Extracted data entries:
—————

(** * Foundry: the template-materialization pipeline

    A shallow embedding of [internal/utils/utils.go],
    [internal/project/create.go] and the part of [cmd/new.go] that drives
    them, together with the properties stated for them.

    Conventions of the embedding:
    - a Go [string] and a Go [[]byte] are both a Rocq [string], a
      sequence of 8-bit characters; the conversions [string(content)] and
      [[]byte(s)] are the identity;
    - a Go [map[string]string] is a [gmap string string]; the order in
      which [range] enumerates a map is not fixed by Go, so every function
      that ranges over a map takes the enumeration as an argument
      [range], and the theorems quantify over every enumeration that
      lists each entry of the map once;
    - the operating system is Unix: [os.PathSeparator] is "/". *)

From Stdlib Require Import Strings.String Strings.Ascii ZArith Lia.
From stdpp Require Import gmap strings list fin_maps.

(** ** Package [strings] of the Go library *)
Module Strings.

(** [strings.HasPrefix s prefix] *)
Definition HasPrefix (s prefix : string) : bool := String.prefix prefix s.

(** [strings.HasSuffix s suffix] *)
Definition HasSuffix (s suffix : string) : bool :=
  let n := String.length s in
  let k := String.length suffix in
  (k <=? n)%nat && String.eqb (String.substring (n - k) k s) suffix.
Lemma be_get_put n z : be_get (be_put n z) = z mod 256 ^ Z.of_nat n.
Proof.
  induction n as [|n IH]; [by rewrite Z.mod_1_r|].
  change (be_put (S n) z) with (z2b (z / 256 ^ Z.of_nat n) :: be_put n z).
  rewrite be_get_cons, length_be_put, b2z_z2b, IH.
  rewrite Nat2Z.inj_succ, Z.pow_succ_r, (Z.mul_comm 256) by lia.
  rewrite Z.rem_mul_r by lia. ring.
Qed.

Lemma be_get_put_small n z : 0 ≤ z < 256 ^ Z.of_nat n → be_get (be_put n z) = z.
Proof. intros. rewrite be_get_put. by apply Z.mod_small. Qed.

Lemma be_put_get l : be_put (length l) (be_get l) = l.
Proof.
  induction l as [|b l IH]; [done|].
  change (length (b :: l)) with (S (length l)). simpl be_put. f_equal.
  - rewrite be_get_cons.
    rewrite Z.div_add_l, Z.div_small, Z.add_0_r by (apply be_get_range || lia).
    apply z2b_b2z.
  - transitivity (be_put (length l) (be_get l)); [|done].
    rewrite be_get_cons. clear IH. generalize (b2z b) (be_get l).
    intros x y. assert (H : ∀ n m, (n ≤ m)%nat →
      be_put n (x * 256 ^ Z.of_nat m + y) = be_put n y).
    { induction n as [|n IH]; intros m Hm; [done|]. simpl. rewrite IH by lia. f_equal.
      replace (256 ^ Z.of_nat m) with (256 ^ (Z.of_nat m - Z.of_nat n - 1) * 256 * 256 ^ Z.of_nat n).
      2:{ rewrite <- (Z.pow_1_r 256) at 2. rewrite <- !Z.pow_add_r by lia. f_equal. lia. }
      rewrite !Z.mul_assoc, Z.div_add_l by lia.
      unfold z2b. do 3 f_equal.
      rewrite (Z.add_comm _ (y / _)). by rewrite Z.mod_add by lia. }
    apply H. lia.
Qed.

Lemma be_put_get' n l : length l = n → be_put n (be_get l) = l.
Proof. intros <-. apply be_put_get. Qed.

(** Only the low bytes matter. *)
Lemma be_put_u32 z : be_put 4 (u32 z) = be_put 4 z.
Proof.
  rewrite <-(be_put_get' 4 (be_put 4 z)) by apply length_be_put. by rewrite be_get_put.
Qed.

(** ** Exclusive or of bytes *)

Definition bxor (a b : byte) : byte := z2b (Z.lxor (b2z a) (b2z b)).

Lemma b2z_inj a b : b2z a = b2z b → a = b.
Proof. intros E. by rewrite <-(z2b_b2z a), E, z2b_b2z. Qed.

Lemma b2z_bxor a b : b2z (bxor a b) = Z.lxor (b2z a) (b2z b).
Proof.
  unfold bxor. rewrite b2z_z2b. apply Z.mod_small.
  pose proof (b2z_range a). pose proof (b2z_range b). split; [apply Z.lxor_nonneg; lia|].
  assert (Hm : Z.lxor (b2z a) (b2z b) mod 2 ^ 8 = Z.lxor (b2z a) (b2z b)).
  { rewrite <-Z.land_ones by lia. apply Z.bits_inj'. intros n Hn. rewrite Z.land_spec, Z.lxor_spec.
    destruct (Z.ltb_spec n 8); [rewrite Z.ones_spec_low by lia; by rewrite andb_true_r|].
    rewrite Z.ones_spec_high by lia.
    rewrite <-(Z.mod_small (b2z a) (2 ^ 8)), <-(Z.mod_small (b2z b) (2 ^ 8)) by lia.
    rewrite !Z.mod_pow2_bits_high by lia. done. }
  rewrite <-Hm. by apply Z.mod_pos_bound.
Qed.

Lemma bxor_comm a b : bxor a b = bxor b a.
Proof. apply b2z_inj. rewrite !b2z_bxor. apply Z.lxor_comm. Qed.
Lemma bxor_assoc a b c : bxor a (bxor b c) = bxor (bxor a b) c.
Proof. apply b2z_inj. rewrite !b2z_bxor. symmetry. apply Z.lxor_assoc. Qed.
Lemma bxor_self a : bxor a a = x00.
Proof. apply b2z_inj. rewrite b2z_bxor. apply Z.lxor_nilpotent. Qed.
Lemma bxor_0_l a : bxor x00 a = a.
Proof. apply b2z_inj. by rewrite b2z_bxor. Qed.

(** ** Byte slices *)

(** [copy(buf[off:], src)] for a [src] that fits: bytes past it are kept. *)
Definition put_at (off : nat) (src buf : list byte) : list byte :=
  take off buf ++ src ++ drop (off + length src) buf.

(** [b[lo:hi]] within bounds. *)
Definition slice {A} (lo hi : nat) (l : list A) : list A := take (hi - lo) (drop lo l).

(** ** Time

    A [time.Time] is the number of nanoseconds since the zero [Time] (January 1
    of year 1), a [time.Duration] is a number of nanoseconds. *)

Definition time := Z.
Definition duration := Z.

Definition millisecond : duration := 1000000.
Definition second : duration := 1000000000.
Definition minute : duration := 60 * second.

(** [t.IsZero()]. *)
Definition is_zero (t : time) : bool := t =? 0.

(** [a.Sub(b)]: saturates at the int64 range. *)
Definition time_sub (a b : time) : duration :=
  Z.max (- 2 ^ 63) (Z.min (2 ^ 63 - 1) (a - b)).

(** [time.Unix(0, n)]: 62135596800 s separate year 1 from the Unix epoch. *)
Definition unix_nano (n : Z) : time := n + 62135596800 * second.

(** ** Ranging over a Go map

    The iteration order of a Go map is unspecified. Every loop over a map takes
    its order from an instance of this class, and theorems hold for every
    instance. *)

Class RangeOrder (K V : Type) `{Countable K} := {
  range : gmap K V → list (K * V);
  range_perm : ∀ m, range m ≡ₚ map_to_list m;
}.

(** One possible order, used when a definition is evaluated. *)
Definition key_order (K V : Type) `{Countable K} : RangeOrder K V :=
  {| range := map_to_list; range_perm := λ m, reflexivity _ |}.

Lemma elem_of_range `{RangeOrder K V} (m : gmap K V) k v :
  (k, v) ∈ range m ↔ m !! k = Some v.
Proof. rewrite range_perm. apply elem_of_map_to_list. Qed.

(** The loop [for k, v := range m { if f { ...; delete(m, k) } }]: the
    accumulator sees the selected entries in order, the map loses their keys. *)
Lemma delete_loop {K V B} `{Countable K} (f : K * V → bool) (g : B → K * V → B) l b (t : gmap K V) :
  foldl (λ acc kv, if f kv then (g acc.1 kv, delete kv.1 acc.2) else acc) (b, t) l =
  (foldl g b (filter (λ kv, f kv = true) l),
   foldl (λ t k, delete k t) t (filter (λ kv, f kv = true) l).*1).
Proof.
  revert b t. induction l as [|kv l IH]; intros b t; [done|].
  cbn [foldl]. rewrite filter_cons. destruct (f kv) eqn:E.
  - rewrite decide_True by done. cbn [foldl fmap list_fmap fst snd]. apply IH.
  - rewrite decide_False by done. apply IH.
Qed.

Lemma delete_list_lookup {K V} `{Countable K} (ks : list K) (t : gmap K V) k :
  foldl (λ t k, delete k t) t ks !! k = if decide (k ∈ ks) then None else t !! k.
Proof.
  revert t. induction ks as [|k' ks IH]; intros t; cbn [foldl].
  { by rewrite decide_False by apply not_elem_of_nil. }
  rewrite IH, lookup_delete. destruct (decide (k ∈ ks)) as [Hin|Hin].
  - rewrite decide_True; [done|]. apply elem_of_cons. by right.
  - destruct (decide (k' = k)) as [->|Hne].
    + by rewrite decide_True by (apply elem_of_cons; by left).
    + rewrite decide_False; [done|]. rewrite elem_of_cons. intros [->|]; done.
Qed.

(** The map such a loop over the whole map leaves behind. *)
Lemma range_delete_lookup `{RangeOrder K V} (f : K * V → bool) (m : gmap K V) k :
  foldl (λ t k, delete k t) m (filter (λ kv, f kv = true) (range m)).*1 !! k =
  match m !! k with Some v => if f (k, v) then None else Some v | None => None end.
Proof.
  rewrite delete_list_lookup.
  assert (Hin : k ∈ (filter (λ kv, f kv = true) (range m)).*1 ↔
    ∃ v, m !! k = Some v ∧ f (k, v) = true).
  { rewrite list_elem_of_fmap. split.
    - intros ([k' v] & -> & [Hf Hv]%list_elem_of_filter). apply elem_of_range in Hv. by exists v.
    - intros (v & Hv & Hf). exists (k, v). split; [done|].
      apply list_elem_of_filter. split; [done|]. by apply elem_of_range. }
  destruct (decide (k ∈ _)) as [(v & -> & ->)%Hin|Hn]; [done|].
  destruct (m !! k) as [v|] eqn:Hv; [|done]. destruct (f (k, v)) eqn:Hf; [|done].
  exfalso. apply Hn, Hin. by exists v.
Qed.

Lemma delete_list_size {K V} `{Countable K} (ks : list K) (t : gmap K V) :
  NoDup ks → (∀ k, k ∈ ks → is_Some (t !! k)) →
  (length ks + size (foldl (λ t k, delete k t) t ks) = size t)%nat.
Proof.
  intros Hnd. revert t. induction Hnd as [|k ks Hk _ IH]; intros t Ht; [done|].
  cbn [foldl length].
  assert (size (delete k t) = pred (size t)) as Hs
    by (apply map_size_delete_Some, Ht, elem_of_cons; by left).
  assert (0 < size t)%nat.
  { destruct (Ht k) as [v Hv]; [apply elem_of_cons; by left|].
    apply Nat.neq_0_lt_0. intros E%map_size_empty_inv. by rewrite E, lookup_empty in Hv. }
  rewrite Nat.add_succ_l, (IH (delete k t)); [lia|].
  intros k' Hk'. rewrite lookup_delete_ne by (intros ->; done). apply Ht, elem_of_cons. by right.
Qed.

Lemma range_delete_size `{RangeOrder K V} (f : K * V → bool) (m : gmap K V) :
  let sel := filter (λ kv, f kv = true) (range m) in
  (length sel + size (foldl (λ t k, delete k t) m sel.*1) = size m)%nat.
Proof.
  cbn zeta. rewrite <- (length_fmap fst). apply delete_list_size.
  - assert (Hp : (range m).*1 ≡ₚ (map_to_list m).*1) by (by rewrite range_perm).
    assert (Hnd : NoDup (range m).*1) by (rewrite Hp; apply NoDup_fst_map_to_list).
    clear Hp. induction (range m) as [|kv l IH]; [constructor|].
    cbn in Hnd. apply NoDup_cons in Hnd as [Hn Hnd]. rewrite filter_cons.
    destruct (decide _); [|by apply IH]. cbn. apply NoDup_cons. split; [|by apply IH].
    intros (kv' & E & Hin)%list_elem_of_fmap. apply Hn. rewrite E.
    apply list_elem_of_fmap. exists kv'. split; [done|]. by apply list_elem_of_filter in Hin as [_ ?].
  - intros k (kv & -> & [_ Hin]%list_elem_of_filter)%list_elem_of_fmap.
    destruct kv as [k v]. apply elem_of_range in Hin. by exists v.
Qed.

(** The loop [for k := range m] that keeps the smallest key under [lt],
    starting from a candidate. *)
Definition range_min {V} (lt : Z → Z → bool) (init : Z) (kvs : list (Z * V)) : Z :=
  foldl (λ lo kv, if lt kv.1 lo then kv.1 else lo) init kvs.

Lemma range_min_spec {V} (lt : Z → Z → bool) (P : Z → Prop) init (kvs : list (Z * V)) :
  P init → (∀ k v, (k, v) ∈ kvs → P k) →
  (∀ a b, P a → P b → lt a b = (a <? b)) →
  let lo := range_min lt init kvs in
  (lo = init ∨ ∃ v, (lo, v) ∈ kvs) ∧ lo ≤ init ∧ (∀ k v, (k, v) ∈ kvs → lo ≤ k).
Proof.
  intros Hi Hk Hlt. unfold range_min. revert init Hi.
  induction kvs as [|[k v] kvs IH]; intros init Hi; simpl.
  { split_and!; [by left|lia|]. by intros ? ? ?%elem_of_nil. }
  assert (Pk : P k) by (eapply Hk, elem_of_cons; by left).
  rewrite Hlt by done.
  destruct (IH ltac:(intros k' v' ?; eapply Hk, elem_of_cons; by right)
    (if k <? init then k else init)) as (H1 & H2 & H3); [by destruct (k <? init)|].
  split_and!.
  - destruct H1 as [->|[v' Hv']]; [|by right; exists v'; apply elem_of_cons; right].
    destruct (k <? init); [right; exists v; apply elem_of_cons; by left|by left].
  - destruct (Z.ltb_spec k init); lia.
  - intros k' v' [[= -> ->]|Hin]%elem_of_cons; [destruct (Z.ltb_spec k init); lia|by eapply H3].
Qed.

—————

» WHAT THIS TASK INVOLVES
Only a number is wanted here: the count of lines above that hold the word "prefix".

» RESPONSE AREA
2